Field Service Page 18


  Lucas pointed to a corner table and then went to the bar alone, returning with a bottle and glasses.

  ‘I went to Amiens,’ he said eventually, draining his glass and sitting with both his palms pressed to the table.

  Reid considered what he was being told. ‘In connection with more retrievals?’

  ‘To see Muir and apply to him directly for leave. I received another message from Elizabeth’s mother.’ Gregory Muir was Lucas’s own Graves Registration Officer, now Wheeler’s superior in the Commission.

  ‘Is your wife no better?’ Reid asked him. He wondered at Lucas’s change of heart. He refilled both their glasses. The air in the bar was thick with dust and smoke. A pall of this already hung above the tables containing the room’s few other drinkers, a group of local men quietly playing cards.

  Lucas shook his head. ‘It’s not just that. My daughter is now ill.’

  ‘With similar symptoms? I mean—’

  ‘It seems so,’ Lucas said.

  ‘I’m sure that—’

  ‘And the War Office, according to Muir, is refusing all requests for compassionate leave for the next two months.’

  ‘On what grounds?’

  Lucas shook his head at the question. ‘Apparently, if I’d applied when I first heard my wife was unwell …’

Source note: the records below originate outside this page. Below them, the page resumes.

Lemma port_send_to_kept i data addr w :
  ice_inv w -> is_Some (w_ports w !! i) -> wp U (port_send_to i data addr) (kept w) w.
Proof.
  intros Hi Hp. unfold port_send_to. apply kept_reads_bind; [by apply port_reads|].
  intros port _. case_match; [|by apply kept_ret].
  apply kept_reads_bind; [by eexists|]. intros n _.
  apply kept_bind; [by apply emit_kept|]. intros _ w' _ Hi' _. by apply kept_ret.
Qed.

Lemma send_binding_error_response_kept i m addr code reason w :
  ice_inv w -> is_Some (w_ports w !! i) ->
  wp U (send_binding_error_response i m addr code reason) (kept w) w.
Proof.
  intros Hi Hp. unfold send_binding_error_response.
  apply kept_reads_bind; [by apply port_reads|]. intros port _.
  case_match; [by apply kept_ret|]. destruct (binding_error_response _ _ _ _) as [ok buf].
  case_match; [by apply kept_ret|].
  apply kept_bind; [by apply port_send_to_kept|]. intros _ w' _ Hi' _. by apply kept_ret.
Qed.

(** The gate: a message comes out only of bytes that read as that type. *)
Lemma get_stun_message_kept i data addr w :
  ice_inv w -> is_Some (w_ports w !! i) ->
  wp U (get_stun_message i data addr)
    (fun r w' => kept w r w' /\
       forall m, snd (fst r) = Some m -> read_as data m) w.
Proof.
  intros Hi Hp. unfold get_stun_message. destruct (validate_fingerprint_done data) as [fp Efp].
  apply wp_bind, wp_lift. rewrite Efp.
  assert (Hret : forall b u, wp U (mret (b, None, u))
    (fun (r : bool * option StunMessage * bytes) w' => kept w r w' /\
    forall m, snd (fst r) = Some m -> read_as data m) w) by (intros; by split).
  destruct fp; cbn [negb]; [|apply Hret].
  destruct (stun_read _ _) as [m|] eqn:Er; [|apply Hret].
  assert (Ht : read_as data m) by (by exists m).
  assert (Herr : forall code reason, wp U
    (_ ← send_binding_error_response i m addr code reason; mret (true, None, []))
    (fun (r : bool * option StunMessage * bytes) w' => kept w r w' /\
       forall m, snd (fst r) = Some m -> read_as data m) w).
  { intros. apply wp_bind. eapply wp_mono; [by apply send_binding_error_response_kept|].
    intros a' w' Hk. apply wp_ret. by split. }
  destruct (m_type m =? STUN_BINDING_REQUEST); [|apply wp_ret; split; [done|]; by intros ? [= <-]].
  destruct (get_attribute m _); [|apply Herr]. destruct (get_attribute m _); [|apply Herr].
  destruct (parse_stun_username m) as [[l r]|]; [|apply Herr].
  apply wp_bind, wp_reads; [by apply port_reads|]. intros port _.
  apply wp_bind, wp_lift.
  pose proof (validate_message_integrity_outcome env_sha1 m (ice_pwd (p_ice_params port))) as Hv.
  destruct (validate_message_integrity _ _ _) as [[st m']| |]; [|done|by subst].
  destruct Hv as (Hv & Ha & Hid & _). destruct (negb _).
  - apply wp_bind. eapply wp_mono; [by apply send_binding_error_response_kept|].
    intros a' w' Hk. apply wp_ret. by split.
  - apply wp_ret. split; [done|]. intros ? [= <-].
    destruct Ht as (m0 & E0 & ? & ? & ?). exists m0. split_and!; congruence.
Qed.
(* ===== verification/ZeroTheory.v ===== *)
(** * What wiped buffers promise

    A buffer is a vector of bytes, and every block that goes back to the
    allocator holds zeros only; the unused part of a live block holds nothing
    either, if the setters keep to what they return.  The keys of a handshake
    reach libsrtp as the engine exported them and leave nothing behind. *)

From S2P Require Import Prelude State ByteBuffer Sds SdsTheory CopyOnWrite CopyOnWriteTheory Srtp Dtls ZeroBuffer.
Local Open Scope nat_scope.

Section theory.
Context (debug : bool).

(** ** Consistent buffers *)

Definition blank (c : option byte) : Prop := c = None \/ c = Some x00.

(** [IsConsistent]. *)
Definition zcons (b : ZBuffer) : Prop :=
  match z_data b with
  | None => z_capacity b = 0 /\ z_size b = 0
  | Some d => length d = z_capacity b /\ 0 < z_capacity b /\ z_size b <= z_capacity b
  end.

Definition cells (b : ZBuffer) : mem := default [] (z_data b).
Definition zvis (b : ZBuffer) : mem := take (z_size b) (cells b).

(** Nothing from the byte [k] on. *)
Definition clean (k : nat) (b : ZBuffer) : Prop := Forall blank (drop k (cells b)).

Definition fine (b : ZBuffer) (v : mem) (k : nat) : Prop := zcons b /\ zvis b = v /\ clean k b.

Definition zeros (d : mem) : Prop := d = repeat (Some x00) (length d).
Definition wiped (s : zheap) : Prop := Forall zeros (z_freed s).

(** Only the buffer [h] changed, and it is as [Q] says now. *)
Definition on (h : nat) (Q : ZBuffer -> Prop) (s s' : zheap) : Prop :=
  (exists b, z_bufs s' = <[h := b]> (z_bufs s) /\ Q b) /\ wiped s'.

Lemma on_trans h (Q R : ZBuffer -> Prop) s s1 s2 :
  on h Q s s1 -> on h R s1 s2 -> on h R s s2.
Proof.
  intros [(b & E & _) _] [(b' & E' & Hb) Hw]. split; [|done]. exists b'. split; [|done].
  by rewrite E', E, insert_insert_eq.
Qed.

Lemma on_mono h (Q R : ZBuffer -> Prop) s s' : on h Q s s' -> (forall b, Q b -> R b) -> on h R s s'.
Proof. intros [(b & E & Hb) Hw] H. split; [|done]. eauto. Qed.

Lemma on_get h Q s s' : on h Q s s' -> exists b, z_bufs s' !! h = Some b /\ Q b /\ wiped s'.
Proof. intros [(b & E & Hb) Hw]. exists b. rewrite E, lookup_insert_eq. done. Qed.

Lemma on_same h (Q : ZBuffer -> Prop) b s : z_bufs s !! h = Some b -> Q b -> wiped s -> on h Q s s.
Proof. intros Hb HQ Hw. split; [|done]. exists b. by rewrite insert_id. Qed.

Lemma cells_length b : zcons b -> length (cells b) = z_capacity b.
Proof. unfold zcons, cells. destruct (z_data b); cbn; lia. Qed.

Lemma zcons_le b : zcons b -> z_size b <= z_capacity b.
Proof. unfold zcons. destruct (z_data b); lia. Qed.

Lemma zcons_resize b n d : zcons b -> n <= z_capacity b -> length d = z_capacity b ->
  zcons (mkZ n (z_capacity b) (match z_data b with None => None | Some _ => Some d end)).
Proof. unfold zcons. intros Hc Hn Hd. destruct (z_data b) as [d'|]; cbn; lia. Qed.

Lemma fine_size b v k : fine b v k -> length v = z_size b.
Proof.
  intros (Hc & <- & _). unfold zvis. rewrite length_take, cells_length by done. apply zcons_le in Hc. lia.
Qed.

Lemma zeros_repeat n : zeros (repeat (Some x00) n).
Proof. unfold zeros. by rewrite repeat_length. Qed.

Lemma blank_repeat n : Forall blank (repeat None n).
Proof. apply Forall_forall. intros x Hx%list_elem_of_In%repeat_spec. by left. Qed.

Lemma blank_zeros n : Forall blank (repeat (Some x00) n).
Proof. apply Forall_forall. intros x Hx%list_elem_of_In%repeat_spec. by right. Qed.

Lemma clean_mono k k' b : clean k b -> k <= k' -> clean k' b.
Proof.
  unfold clean. intros H Hk. replace k' with (k + (k' - k)) by lia. rewrite <- drop_drop. by apply Forall_drop.
Qed.

(** Overwriting with zeros. *)
Lemma zero_at d i n :
  i + n <= length d -> ExplicitZeroMemory d i n = Done (take i d ++ repeat (Some x00) n ++ drop (i + n) d).
Proof.
  intros Hn. unfold ExplicitZeroMemory.
  assert (d = take i d ++ take n (drop i d) ++ drop (i + n) d) as E.
  { rewrite <- drop_drop. by rewrite !take_drop. }
  rewrite E at 1. apply mstore_app; rewrite ?repeat_length, ?length_take, ?length_drop; lia.
Qed.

  ‘What? You would have been successful?’

  ‘Perhaps.’

  ‘But there are always exceptions,’ Reid said.

  ‘Muir assured me he had every sympathy, but that the War Office is being very insistent. The only men being allowed back are those at the end of their time who have no intention of ever returning here.’

  ‘What are they afraid of?’ Reid said.

  ‘The way Muir told it, it all made perfect sense, and he made it perfectly clear to me, given the circumstances, that I was the one behaving unreasonably.’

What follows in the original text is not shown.